浜松張子は明治元年ごろ、明治維新により禄を離れた旧幕臣三輪永保(ひさやす)が反古紙を使って江戸風の張子玩具をつくったのがはじまりです。永保は息子の永智(ながと、ー1955年)にも張子の技術を習得させて、父子二代で、武家好みの気品のある張子を制作しました。
昭和20年6月18日の浜松大空襲で工房は焼け落ち、張子の木型、資材などはすべて灰燼に帰しました。

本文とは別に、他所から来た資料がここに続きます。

#[export] Instance Flusher_eq_dec : EqDecision Flusher.
Proof. solve_decision. Defined.

(** Every batch is in one place, in order; the flushing thread goes on until it
    has seen a batch without rows. *)
Record load_ok (n : nat) (all : list Batch) (s : Load) : Prop := {
  lk_stat : stat_ s = 0%Z;
  lk_cap : capacity_ (batch_queue_ s) = 2;
  lk_queue : length (queue_ (batch_queue_ s)) <= 2;
  lk_order : flushed_ s ++ in_flush (flusher_ s) ++ queue_ (batch_queue_ s) ++ to_put (sharder_ s) = all;
  lk_done : if decide (flusher_ s = FDone) then exists pre x, flushed_ s = pre ++ [x] /\ b_rows x = 0
            else Forall (fun b => 0 < b_rows b) (flushed_ s)
}.

Lemma flush_no_error n b : length b = n -> 0 < n -> few_rows b ->
  ConcurrentFlush b (replicate n kOK) = Some (Z.of_nat (b_rows b)).
Proof.
  intros Hl Hn Hf. unfold few_rows, ConcurrentFlush, b_rows in *. destruct b as [|c b]; [simpl in Hl; lia|]. cbn [head] in *. osimpl.
  destruct (list_find _ _) as [[i ec]|] eqn:E; [|by rewrite i32_small by lia]. apply list_find_Some in E as (Hi & Hne & _).
  by apply lookup_replicate in Hi as [-> _].
Qed.

Lemma load_start_ok n bs r : script_ok n bs r -> load_ok n (bs ++ [r; empty_batch n]) (load_start (script n bs r)).
Proof.
  intros _. split; [done|done|simpl; lia| |by rewrite decide_False]. cbn. unfold script.
  rewrite fmap_app, <- list_fmap_compose. cbn. f_equal. rewrite <- (list_fmap_id bs) at 2. by apply list_fmap_ext.
Qed.

Lemma load_step_ok n all s s' :
  0 < n -> Forall (fun b => length b = n /\ few_rows b) all -> load_ok n all s -> load_step (all_ok n) s s' -> load_ok n all s'.
Proof.
  destruct s as [sh q fl st fs]. intros Hn Hall [Hst Hcap Hq Ho Hd]. cbn [sharder_ batch_queue_ flusher_ stat_ flushed_] in *.
  intros [E|stats Hok E].
  - unfold shard_step in E. cbn [sharder_ batch_queue_ flusher_ stat_ flushed_] in E.
    destruct sh as [[|[b|b] acts]|b acts|].
    + injection E as <-. by split.
    + rewrite Hst in E. injection E as <-. by split.
    + injection E as <-. by split.
    + unfold q_Put in E. rewrite Hcap in E. destruct (Nat.eqb_spec (length (queue_ q)) 2); [done|].
      osimpl in E. injection E as <-. split; cbn; [done|done|rewrite length_app; simpl; lia| |done].
      rewrite <- Ho. cbn [to_put]. by rewrite <- !(assoc app).
    + done.
  - unfold flush_step in E. cbn [sharder_ batch_queue_ flusher_ stat_ flushed_] in E. destruct fl as [|b|]; [| |done].
    + unfold q_Take in E. destruct (queue_ q) as [|b xs] eqn:Eq; [done|]. osimpl in E. injection E as <-.
      split; cbn; [done|done|simpl in Hq; lia|by rewrite <- Ho|]. rewrite decide_False in Hd by done.
      by rewrite decide_False.
    + destruct (proj1 (Forall_forall _ _) Hall b ltac:(rewrite <- Ho; set_solver)) as [Hlb Hfb].
      rewrite Hok, flush_no_error in E by done.
      osimpl in E. rewrite decide_False in Hd by done. destruct (Z.eqb_spec (Z.of_nat (b_rows b)) 0) as [Hz|Hz].
      * injection E as <-. split; cbn; [done..| |]; [by rewrite <- Ho, <- (assoc app)|].
        rewrite decide_True by done. exists fs, b. split; [done|lia].
      * destruct (Z.ltb_spec (Z.of_nat (b_rows b)) 0); [lia|]. injection E as <-.
        split; cbn; [done..| |]; [by rewrite <- Ho, <- (assoc app)|].
        rewrite decide_False by done. apply Forall_app. split; [done|]. constructor; [lia|constructor].
Qed.

Lemma script_batches n bs r : script_ok n bs r ->
  Forall (fun b => length b = n /\ few_rows b) (bs ++ [r; empty_batch n]).
Proof.
  intros [_ _ Hc Hf]. change [r; empty_batch n] with ([r] ++ [empty_batch n]). rewrite (assoc app), Forall_app, !Forall_and.
  split_and!; [done|done|..]; (constructor; [|constructor]); [apply length_empty_batch|apply empty_few].
Qed.

Lemma load_reach_ok n bs r s :
  script_ok n bs r -> rtc (load_step (all_ok n)) (load_start (script n bs r)) s ->
  load_ok n (bs ++ [r; empty_batch n]) s.
Proof.
  intros Hs. pose proof (script_batches n bs r Hs) as Hall.
  apply rtc_ind_r; [by apply load_start_ok|]. intros x y _ Hxy Hx. eapply load_step_ok; [apply Hs|done..].
Qed.

(** After a batch without rows at most one batch is left. *)
Lemma rows_end (bs : list Batch) (r e x : Batch) pre rest :
  Forall (fun b => 0 < b_rows b) bs -> b_rows x = 0 -> pre ++ [x] ++ rest = bs ++ [r; e] -> length rest <= 1.
Proof.
  intros Hb Hx E. assert (Hl : (bs ++ [r; e]) !! length pre = Some x).
  { rewrite <- E. by rewrite lookup_app_r, Nat.sub_diag by lia. }
  destruct (decide (length pre < length bs)) as [Hlt|Hge].
  - rewrite lookup_app_l in Hl by done. pose proof (Forall_lookup_1 _ _ _ _ Hb Hl) as Hpos. simpl in Hpos. lia.
  - apply (f_equal length) in E. rewrite !length_app in E. simpl in E. lia.
Qed.

(** The threads do not wait for each other forever. *)
Lemma load_progress n bs r s :
  script_ok n bs r -> load_ok n (bs ++ [r; empty_batch n]) s -> finished s \/ exists s', load_step (all_ok n) s s'.
Proof.
  destruct s as [sh q fl st fs]. intros Hso [Hst Hcap Hq Ho Hd]. pose proof Hso as [Hn Hb Hc _].
  cbn [sharder_ batch_queue_ flusher_ stat_ flushed_] in *.
  assert (He : b_rows (empty_batch n) = 0) by (by destruct n).
  destruct fl as [|b|].
  - destruct (queue_ q) as [|b xs] eqn:Eq.
    + right. destruct sh as [[|[b|b] acts]|b acts|].
      * eexists. apply by_sharder. reflexivity.
      * eexists. apply by_sharder. reflexivity.
      * eexists. apply by_sharder. reflexivity.
      * eexists. apply by_sharder. unfold shard_step, q_Put. cbn. by rewrite Hcap, Eq.
      * exfalso. cbn in Ho. rewrite app_nil_r in Ho. subst fs. rewrite decide_False in Hd by done.
        apply Forall_app in Hd as [_ Hd]. apply Forall_cons in Hd as [_ Hd]. apply Forall_cons in Hd as [Hd _].
        simpl in Hd. lia.
    + right. eexists. apply (by_flusher (all_ok n) _ _ (replicate n kOK) eq_refl). unfold flush_step, q_Take. cbn. by rewrite Eq.
  - right. destruct (proj1 (Forall_forall _ _) (script_batches n bs r Hso) b ltac:(rewrite <- Ho; set_solver)) as [Hlb Hfb].
    eexists. apply (by_flusher (all_ok n) _ _ (replicate n kOK) eq_refl). unfold flush_step. cbn [flusher_].
    rewrite flush_no_error by done. osimpl. reflexivity.
  - rewrite decide_True in Hd by done. destruct Hd as (pre & x & -> & Hx). cbn [in_flush app] in Ho.
    rewrite <- (assoc app) in Ho. pose proof (rows_end bs r _ x pre _ Hb Hx Ho) as Hr. rewrite length_app in Hr.
    destruct sh as [[|[b|b] acts]|b acts|]; [right; eexists; apply by_sharder; reflexivity..| |by left].
    right. eexists. apply by_sharder. unfold shard_step, q_Put. cbn. rewrite Hcap.
    destruct (Nat.eqb_spec (length (queue_ q)) 2); [simpl in Hr; lia|]. reflexivity.
Qed.

(** When both are done, every row was written. *)
Lemma load_finished n bs r s :
  script_ok n bs r -> load_ok n (bs ++ [r; empty_batch n]) s -> finished s ->
  stat_ s = 0%Z /\ gather n (flushed_ s) = gather n (bs ++ [r]).
Proof.
  destruct s as [sh q fl st fs]. intros [Hn Hb Hc _] [Hst Hcap Hq Ho Hd] [Hsh Hfl].
  cbn [sharder_ batch_queue_ flusher_ stat_ flushed_] in *. split; [done|]. subst sh fl.
  rewrite decide_True in Hd by done. destruct Hd as (pre & x & -> & Hx). cbn [in_flush to_put app] in Ho.
  rewrite app_nil_r in Ho. rewrite <- (assoc app) in Ho.
  pose proof (rows_end bs r _ x pre _ Hb Hx Ho) as Hr.
  change [r; empty_batch n] with ([r] ++ [empty_batch n]) in Ho. rewrite !(assoc app) in Ho.
  destruct (queue_ q) as [|b [|]]; [| |simpl in Hr; lia].
  - rewrite app_nil_r in Ho. rewrite Ho. unfold gather. rewrite !foldr_app. cbn [foldr].
    by rewrite (zip_app_empty n (empty_batch n)) by apply length_empty_batch.
  - apply app_inj_tail in Ho as [-> _]. done.
Qed.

永智の妹の三代目二橋志乃さん(1880−1973年)は、戦後すぐに精力的に古型の復元に取りかかり、昭和32年(1957年)には、古型をほぼ復元して、浜松張子の継承に貢献されました。
写真は、志乃さんのご子息の妻、四代目の二橋加代さん(ー2017年)作の鯛車です。
左は加代さんの娘の五代目の鈴木伸江さんのつくった鯛車、祖母の志乃さんが復元された型を使っています。
右の、加代さんの鯛車には銘はありませんが、「浜松鯛車 56/1/11 例会」と書いたシールが貼ってあるので、「日本郷土玩具の会」か何かの昭和56年(1981年)の正月例会で、領分されたもののようです。
母と娘の鯛車を比べてみると、右の加代さんの鯛は、伸江さんの鯛よりも胸びれが横に開いていて、お腹が白いという違いが目につきます。
浜松張子には「ころがし」と呼ばれる車のついたものや、「首振り」、「起き上がり」、吊るして手足が動くものなど、動かして遊ぶ玩具も多く、どれをとってもかわいらしいのですが、ころんとした鯛車の可愛さは格別です。